> **DATASET ENTRIES**

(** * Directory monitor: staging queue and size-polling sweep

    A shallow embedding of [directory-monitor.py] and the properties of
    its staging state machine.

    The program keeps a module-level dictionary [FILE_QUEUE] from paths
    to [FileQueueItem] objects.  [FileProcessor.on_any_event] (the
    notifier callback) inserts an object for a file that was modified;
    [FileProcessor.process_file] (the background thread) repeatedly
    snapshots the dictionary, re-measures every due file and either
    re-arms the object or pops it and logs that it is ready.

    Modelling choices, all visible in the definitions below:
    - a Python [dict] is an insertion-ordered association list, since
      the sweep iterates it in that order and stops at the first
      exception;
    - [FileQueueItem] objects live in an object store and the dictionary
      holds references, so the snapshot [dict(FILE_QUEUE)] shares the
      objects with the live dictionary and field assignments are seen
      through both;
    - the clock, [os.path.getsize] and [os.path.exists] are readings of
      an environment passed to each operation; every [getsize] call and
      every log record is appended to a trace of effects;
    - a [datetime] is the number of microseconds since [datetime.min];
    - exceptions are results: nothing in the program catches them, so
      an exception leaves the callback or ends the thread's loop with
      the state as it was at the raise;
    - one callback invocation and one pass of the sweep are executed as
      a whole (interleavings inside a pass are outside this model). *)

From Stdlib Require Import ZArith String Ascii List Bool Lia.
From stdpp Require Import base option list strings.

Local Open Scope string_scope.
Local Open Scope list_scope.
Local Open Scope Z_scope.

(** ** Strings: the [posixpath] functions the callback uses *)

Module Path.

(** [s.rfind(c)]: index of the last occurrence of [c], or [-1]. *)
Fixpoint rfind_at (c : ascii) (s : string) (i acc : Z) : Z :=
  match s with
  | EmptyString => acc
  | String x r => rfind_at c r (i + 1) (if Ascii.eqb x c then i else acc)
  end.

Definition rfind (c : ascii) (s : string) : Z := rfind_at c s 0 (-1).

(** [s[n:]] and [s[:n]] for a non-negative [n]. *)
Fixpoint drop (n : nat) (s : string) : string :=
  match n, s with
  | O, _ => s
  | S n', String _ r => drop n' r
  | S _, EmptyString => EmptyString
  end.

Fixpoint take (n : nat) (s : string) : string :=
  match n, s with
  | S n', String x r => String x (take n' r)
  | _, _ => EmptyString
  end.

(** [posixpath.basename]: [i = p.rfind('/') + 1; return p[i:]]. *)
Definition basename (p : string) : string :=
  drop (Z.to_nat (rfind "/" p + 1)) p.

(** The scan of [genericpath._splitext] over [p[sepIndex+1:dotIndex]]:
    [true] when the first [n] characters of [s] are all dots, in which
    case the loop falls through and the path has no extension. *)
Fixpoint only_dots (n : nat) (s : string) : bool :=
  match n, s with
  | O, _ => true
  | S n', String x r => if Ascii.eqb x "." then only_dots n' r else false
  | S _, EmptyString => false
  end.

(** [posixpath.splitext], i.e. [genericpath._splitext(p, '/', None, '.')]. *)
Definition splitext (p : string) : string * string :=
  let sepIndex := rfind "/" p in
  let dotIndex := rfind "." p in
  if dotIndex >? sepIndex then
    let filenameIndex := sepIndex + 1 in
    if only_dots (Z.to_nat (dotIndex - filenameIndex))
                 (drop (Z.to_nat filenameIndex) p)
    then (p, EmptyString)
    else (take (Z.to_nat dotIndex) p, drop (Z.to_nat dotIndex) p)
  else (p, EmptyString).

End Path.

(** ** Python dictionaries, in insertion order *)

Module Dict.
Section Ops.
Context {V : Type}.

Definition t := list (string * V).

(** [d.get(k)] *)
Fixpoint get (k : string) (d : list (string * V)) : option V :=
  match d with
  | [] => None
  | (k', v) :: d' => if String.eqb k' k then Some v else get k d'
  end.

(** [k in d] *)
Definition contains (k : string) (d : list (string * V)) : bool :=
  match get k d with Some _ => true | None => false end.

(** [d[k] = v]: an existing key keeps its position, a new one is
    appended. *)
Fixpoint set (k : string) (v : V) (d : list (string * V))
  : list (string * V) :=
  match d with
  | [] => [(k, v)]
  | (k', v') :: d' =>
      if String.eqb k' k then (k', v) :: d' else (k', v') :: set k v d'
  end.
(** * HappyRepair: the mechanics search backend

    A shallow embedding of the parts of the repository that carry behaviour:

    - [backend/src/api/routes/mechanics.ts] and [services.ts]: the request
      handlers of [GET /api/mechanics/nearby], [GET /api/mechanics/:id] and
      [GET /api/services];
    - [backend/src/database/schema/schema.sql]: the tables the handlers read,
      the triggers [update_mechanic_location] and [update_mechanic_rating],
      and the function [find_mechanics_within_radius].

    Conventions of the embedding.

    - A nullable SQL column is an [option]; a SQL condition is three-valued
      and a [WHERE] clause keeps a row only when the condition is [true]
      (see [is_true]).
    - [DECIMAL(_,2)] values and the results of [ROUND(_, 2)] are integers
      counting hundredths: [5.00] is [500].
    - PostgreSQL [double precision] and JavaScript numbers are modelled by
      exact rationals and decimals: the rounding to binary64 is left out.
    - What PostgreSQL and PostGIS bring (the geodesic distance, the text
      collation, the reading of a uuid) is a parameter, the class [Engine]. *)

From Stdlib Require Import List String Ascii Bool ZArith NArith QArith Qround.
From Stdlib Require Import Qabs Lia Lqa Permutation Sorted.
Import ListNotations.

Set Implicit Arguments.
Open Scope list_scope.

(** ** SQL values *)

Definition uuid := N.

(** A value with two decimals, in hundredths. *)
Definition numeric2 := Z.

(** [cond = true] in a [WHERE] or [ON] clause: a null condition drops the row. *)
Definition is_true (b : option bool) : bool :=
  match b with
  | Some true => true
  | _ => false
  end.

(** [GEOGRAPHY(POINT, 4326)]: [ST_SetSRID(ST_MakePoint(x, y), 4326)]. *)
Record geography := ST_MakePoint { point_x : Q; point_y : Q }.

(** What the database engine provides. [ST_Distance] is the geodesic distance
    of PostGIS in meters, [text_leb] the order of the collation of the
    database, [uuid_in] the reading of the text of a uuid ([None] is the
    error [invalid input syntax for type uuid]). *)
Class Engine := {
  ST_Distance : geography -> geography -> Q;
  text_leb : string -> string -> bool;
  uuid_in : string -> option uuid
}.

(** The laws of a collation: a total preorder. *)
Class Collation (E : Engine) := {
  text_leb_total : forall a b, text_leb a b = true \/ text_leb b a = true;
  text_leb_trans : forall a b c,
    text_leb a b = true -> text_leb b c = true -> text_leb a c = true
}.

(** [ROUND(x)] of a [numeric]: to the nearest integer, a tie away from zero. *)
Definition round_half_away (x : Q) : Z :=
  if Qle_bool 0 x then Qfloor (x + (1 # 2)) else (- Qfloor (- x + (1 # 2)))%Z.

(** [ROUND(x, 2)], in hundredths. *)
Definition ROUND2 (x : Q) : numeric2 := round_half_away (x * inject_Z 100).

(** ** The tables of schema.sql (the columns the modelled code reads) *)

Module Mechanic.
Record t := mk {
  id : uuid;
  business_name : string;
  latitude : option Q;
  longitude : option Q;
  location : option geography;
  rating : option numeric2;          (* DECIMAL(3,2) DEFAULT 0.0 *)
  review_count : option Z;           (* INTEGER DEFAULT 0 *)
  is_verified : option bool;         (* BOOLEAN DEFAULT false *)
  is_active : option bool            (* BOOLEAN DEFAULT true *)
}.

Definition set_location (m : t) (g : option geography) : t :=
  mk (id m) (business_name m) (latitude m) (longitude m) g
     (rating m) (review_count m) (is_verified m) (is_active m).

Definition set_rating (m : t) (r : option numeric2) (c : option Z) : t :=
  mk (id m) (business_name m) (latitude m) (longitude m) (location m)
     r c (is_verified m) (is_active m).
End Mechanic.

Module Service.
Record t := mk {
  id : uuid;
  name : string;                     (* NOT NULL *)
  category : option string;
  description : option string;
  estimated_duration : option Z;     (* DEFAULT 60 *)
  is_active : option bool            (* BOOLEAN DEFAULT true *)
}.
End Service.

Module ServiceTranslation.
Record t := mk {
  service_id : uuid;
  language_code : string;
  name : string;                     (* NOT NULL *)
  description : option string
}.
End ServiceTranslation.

> **WORK TO COMPLETE**
Retype the records above, but only those lines that fall between the line containing "Definition basename (p" and the line containing "case the loop", with both of those lines included, exactly as written.

> **SOLUTION TO THE EXERCISE**
Definition basename (p : string) : string :=
  drop (Z.to_nat (rfind "/" p + 1)) p.

(** The scan of [genericpath._splitext] over [p[sepIndex+1:dotIndex]]:
    [true] when the first [n] characters of [s] are all dots, in which
    case the loop falls through and the path has no extension. *)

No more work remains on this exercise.